Required action: Below are the records; give again exactly the line with "(** The skew", the line with "let delta := i32_of_u32", and each line that lies between them, and nothing besides.

··· Input data ···

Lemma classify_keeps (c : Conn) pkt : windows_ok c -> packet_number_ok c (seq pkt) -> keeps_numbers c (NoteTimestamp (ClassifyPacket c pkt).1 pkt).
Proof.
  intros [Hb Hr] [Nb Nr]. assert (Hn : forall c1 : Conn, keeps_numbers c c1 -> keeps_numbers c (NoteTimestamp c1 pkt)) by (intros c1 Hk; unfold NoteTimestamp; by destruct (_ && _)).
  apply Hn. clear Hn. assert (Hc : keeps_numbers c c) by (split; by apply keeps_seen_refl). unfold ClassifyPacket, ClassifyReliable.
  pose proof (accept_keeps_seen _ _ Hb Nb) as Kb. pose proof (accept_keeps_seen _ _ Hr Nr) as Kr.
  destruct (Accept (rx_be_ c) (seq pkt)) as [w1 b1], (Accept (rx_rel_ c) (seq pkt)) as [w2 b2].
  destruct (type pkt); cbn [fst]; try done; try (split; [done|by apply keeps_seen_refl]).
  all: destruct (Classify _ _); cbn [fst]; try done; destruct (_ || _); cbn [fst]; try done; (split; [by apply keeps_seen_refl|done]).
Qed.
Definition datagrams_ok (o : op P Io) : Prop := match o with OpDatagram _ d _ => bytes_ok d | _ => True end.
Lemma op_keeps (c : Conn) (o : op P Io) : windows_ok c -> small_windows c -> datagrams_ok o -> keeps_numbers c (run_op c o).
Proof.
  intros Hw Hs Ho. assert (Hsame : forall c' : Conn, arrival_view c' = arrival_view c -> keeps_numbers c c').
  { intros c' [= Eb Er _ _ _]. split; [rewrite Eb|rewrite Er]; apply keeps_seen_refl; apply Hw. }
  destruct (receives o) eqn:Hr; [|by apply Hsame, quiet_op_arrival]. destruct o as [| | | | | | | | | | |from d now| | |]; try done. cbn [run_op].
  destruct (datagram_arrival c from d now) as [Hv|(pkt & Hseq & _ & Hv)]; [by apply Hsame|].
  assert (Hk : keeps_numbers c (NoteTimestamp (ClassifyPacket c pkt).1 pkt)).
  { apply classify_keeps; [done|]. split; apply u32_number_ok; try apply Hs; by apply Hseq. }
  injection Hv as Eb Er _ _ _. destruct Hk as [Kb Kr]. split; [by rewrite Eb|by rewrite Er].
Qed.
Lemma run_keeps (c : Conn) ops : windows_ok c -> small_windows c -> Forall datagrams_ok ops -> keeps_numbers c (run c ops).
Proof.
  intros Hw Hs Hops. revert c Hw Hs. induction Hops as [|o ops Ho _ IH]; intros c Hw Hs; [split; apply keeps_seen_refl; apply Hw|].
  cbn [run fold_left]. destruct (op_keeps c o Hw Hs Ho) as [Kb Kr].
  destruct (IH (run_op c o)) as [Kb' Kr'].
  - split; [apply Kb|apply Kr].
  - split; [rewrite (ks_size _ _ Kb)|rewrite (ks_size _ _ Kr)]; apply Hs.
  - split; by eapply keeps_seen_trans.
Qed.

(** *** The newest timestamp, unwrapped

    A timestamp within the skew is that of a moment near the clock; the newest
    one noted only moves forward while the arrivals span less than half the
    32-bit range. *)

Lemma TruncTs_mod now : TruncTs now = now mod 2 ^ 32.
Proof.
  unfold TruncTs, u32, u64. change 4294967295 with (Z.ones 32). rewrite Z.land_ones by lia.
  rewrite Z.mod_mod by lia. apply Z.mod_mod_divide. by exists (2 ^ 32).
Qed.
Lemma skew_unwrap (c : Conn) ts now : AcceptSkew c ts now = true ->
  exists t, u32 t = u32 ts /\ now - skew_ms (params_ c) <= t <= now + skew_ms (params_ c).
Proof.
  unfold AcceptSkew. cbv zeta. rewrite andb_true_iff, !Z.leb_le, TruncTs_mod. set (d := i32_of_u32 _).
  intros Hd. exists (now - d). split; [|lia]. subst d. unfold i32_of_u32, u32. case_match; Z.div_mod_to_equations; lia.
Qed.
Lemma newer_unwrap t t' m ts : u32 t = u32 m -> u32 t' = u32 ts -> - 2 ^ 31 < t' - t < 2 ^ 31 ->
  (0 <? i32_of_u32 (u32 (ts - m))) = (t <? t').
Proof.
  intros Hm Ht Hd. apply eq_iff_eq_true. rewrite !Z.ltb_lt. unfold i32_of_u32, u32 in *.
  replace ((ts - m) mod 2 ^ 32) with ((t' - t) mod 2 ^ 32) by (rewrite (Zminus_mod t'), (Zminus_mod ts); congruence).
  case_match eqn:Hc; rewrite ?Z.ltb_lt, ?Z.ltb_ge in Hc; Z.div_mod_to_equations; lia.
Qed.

···
··· Input data ···

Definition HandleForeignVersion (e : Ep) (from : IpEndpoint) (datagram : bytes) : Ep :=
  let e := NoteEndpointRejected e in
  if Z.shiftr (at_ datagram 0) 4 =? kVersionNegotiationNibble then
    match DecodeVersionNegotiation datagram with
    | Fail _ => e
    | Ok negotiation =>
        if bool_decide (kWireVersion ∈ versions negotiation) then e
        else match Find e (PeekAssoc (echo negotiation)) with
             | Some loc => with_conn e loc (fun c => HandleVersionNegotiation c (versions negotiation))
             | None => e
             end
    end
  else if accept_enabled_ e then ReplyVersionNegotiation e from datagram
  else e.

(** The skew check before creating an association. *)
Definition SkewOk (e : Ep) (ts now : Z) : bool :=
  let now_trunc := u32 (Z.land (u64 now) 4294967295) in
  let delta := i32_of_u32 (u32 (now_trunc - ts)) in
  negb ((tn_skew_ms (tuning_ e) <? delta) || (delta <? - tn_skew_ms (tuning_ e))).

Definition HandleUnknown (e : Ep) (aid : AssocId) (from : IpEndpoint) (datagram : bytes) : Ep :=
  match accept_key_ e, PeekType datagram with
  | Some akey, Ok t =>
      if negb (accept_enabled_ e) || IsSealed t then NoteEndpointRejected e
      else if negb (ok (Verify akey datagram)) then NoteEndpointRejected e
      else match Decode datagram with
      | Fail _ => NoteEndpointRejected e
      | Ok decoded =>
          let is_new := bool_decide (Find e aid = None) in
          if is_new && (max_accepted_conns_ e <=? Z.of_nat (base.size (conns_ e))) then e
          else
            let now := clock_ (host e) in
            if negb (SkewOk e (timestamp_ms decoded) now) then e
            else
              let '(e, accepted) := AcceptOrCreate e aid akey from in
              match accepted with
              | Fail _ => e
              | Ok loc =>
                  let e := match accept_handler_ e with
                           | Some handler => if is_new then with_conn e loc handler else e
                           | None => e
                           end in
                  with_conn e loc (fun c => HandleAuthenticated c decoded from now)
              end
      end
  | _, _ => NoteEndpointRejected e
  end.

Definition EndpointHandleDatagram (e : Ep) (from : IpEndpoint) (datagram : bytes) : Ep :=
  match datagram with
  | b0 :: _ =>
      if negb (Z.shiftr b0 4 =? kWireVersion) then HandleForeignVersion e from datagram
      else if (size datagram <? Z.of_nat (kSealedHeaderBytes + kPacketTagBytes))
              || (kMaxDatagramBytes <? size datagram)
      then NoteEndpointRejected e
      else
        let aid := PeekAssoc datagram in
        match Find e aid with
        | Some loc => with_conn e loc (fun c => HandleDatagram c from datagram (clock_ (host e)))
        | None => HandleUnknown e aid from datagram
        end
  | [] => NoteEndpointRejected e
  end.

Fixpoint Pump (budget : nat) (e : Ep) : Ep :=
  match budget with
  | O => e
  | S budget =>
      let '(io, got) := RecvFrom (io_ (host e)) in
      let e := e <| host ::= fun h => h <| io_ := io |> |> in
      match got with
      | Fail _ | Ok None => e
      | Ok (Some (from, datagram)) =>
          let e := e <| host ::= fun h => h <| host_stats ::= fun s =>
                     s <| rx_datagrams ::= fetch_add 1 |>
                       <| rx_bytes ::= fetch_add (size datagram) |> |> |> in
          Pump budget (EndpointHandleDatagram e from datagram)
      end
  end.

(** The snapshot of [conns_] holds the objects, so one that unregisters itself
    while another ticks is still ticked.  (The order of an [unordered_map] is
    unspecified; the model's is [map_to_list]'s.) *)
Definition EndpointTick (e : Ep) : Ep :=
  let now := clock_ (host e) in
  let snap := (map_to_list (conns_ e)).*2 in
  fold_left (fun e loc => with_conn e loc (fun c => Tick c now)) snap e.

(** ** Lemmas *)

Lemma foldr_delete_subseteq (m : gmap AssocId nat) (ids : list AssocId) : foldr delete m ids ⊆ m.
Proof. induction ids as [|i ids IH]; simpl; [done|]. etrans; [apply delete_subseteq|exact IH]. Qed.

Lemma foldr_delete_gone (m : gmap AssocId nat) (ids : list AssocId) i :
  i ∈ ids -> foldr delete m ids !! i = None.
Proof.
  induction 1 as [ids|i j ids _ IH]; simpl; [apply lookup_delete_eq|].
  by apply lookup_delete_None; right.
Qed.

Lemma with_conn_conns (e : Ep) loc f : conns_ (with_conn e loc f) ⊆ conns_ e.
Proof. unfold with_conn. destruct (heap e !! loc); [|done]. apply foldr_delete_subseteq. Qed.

···

Answer to the problem:
(** The skew check before creating an association. *)
Definition SkewOk (e : Ep) (ts now : Z) : bool :=
  let now_trunc := u32 (Z.land (u64 now) 4294967295) in
  let delta := i32_of_u32 (u32 (now_trunc - ts)) in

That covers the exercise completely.